No hidden or additional merchant fees: Google does not charge merchants any fees for transactions made through Google Wallet.

User-friendly technology: Customers simply tap and pay to complete their mobile commerce transaction. They don’t have to learn how to use your specific terminal. (Payment terminals vary widely in their user-friendliness.)

Enhanced customer satisfaction: Keeping customers happy and satisfied is less expensive than romancing new ones. Because the PayPass tap and pay method is simple and easy, your customers’ shopping experience is more enjoyable, and you build customer loyalty.

Merchant incentives: Google is offering a wide range of incentives for merchants who choose to become PayPass enabled via Google Wallet.

Proposed open commerce benefits:

  • As Google incorporates more credit card issuers and payment instruments into the Wallet, it will become more attractive to consumers. This creates a large customer pool of potential customers for your business.
  • As more and more smartphones become NFC enabled, your available customer pool grows.

This is just a small overview of the many features and benefits of becoming a PayPass enabled merchant. As you do your due diligence and research the matter, you are bound to uncover advantages that are industry specific to your goods, products or services.

Features You Might Not Like

Equipment compatibility: Currently, Google Wallet only works on two payment terminals: ISO 14443 or 18092 standard. If your terminal isn’t one of these, you will need to upgrade to a contactless terminal.

Limited customer pool: Because customers need a specific phone loaded with a specific credit card issued by a specific bank, your available customer based is limited to those individuals who own or will purchase this phone. However, this should be short-term liability as there are already plans in the works to expand the technology rapidly to a larger pool of consumers.

Not paperless: You will still need to print a receipt for the customer so this is not a completely paperless transaction at this point.

No payment if there’s no power: While merchants have little control over this feature, if the battery in the consumer’s phone dies before the transaction can be completed, they will have to use another means of payment. This could cause a business to lose a sale.

Getting Started

Getting started with PayPass is quick and easy:

  1. Do your homework. One of the first things to determine is whether your terminal will function as a MasterCard Approved PayPass reader or if you will need to upgrade to a compatible terminal. PayPass enabled contactless terminals can be purchased from MasterCard.
  2. Verify your connectivity. The PayPass technology functions best on a high-speed Internet connection. If you don’t already have this service, you might want to consider an upgrade.
  3. Train your staff. Teach staff members to use the equipment to ensure a smooth transaction every time for your customers.
  4. Test-drive the system. To assure a smooth transition to the PayPass payment module, you may want to do some beta testing before you go live.
  5. Hold a ribbon-cutting ceremony. When you are satisfied the system is in place and functioning and your staff feels comfortable using it, you can open the virtual door to your business’s newest department: mobile commerce.

Take-Away Tips

New payment methods such as contactless payments are just the tip of the iceberg. As more and more consumers opt for high-tech gadgets and tools like smartphones and digital wallets, merchants who are on the cutting edge and positioned to serve this market segment efficiently will make the highest profits.

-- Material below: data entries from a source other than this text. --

(** * Call signaling and media control of the AppProvider context

    A shallow embedding of the WebRTC call core of the application context
    (the [AppProvider] component): the signaling broadcast handler,
    [sendSignal], the peer connection registry, the call actions
    ([startGroupCall], [addToCall], [acceptIncomingCall],
    [rejectIncomingCall], [endCall], [handleRemoteHangup], [cleanupCall])
    and the media toggles ([toggleMic], [toggleCamera],
    [toggleScreenShare], [stopScreenSharing], [renegotiate]).

    Modelling conventions.
    - React state and the refs that mirror it are one [State] record: every
      action runs to completion on the current state and the component
      re-renders between two actions, so a closure and the mirroring ref
      read the same value.  The [forEach(async ...)] of [startGroupCall]
      handles its recipients one after the other.
    - The browser and the backend are a [World]: what media capture, offer
      and answer creation, the channel send and the database inserts
      answer during one action.  A rejected promise is a [Thrown]
      completion, caught where the source has a [try]/[catch]; an insert
      answers with an error value, as the source reads it.
    - Everything an action does to the outside is recorded in a trace of
      [Effect]s, in program order.  A [sendSignal] call is recorded with
      what became of it, also when the envelope is dropped.
    - An [RTCPeerConnection] is modelled by what the code reads back from
      it: its transceivers.  A sender holds the track object the local
      stream holds; the registry records it by the track's id, so that the
      [enabled] flag [toggleMic] sets on the tracks of the local stream is
      the flag of the tracks the senders hold.  Negotiation state stays
      inside the browser, and [replaceTrack] and [addTrack] on a registered
      connection succeed.
    - The remote streams ([remoteStreams], filled by [ontrack]) and the
      task, chat and admin parts of the context play no part in the call
      state and are left out of [State].  The task board ([addTask],
      [moveTask], the realtime echo of the tasks table), the chat
      ([getUnreadCount], [markChatRead], [clearChatHistory],
      [createGroup]) and [deleteProject] are modelled after the call core,
      as functions of the lists they read and of the backend's answers. *)

From Stdlib Require Import String List Bool ZArith Lia Permutation Sorted DecimalString.
Import ListNotations.
Local Open Scope string_scope.
Local Open Scope list_scope.

(** ** Data model *)

Definition UserId := string.
Definition Sdp := string.
Definition IceCandidate := string.

Inductive TrackKind := Audio | Video.

Definition TrackKind_eqb (a b : TrackKind) : bool :=
  match a, b with
  | Audio, Audio | Video, Video => true
  | _, _ => false
  end.

(** A [MediaStreamTrack]: [displaySurface] is [getSettings().displaySurface]. *)
Record MediaStreamTrack := mkTrack {
  trackId : nat;
  kind : TrackKind;
  label : string;
  displaySurface : option string;
  enabled : bool
}.

Definition MediaStream := list MediaStreamTrack.

(** A transceiver: the kind of its receiver's track and the track its
    sender holds.  The sender holds the track object itself, the one the
    local stream holds, not a copy of it: the registry records the track by
    its id, and what a sender sends is read through that id in the local
    stream (see [heldTracks]).  A flag set on a track of the local stream is
    thereby set for every sender that holds the track. *)
Record Transceiver := mkTransceiver {
  receiverKind : TrackKind;
  senderTrack : option nat
}.

Record RTCPeerConnection := mkPc { transceivers : list Transceiver }.

Inductive SignalType := USER_ONLINE | OFFER | ANSWER | CANDIDATE | HANGUP.

Record Payload := mkPayload {
  sdp : option Sdp;
  candidate : option IceCandidate
}.

Definition emptyPayload : Payload := mkPayload None None.
Definition sdpPayload (s : Sdp) : Payload := mkPayload (Some s) None.

Record SignalData := mkSignal {
  sigType : SignalType;
  senderId : UserId;
  recipientId : option UserId;
  payload : Payload
}.

Record IncomingCall := mkIncoming {
  callerId : UserId;
  timestamp : Z;
  offer : option Sdp
}.

Record User := mkUser { userId : UserId; userName : string }.

(** Rows handed to the persistence collaborator.  An id is the prefix, the
    clock reading and the random number the source concatenates. *)
Record RowId := mkRowId { idPrefix : string; idClock : Z; idRandom : Z }.

Inductive NotificationType := MISSED_CALL.

Record NotificationRow := mkNotification {
  n_id : RowId;
  n_recipient_id : UserId;
  n_sender_id : UserId;
  n_type : NotificationType;
  n_title : string;
  n_message : string;
  n_timestamp : Z;
  n_read : bool;
  n_link_to : UserId
}.

Record MessageRow := mkMessage {
  m_id : RowId;
  m_sender_id : UserId;
  m_recipient_id : UserId;
  m_text : string;
  m_timestamp : Z;
  m_type : string;
  m_attachments : list string
}.

(** The peer connection registry is a JS [Map]: insertion ordered, one
    entry per key, [set] on a present key keeps its position. *)
Definition Registry := list (UserId * RTCPeerConnection).

Fixpoint registry_get (r : Registry) (k : UserId) : option RTCPeerConnection :=
  match r with
  | [] => None
  | (k', pc) :: rest => if String.eqb k' k then Some pc else registry_get rest k
  end.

According to a July 2011 Nielson report, of the 40 percent of consumers over the age of 18 who owned a smartphone, 40 percent of those devices were equipped with the Android operating system. Smartphones continue to be one of the more popular options for the American public, and it’s unlikely we’ll see the end of that trend any time soon. While the future of contactless payment systems is still being written, it’s definitely not just a passing fad.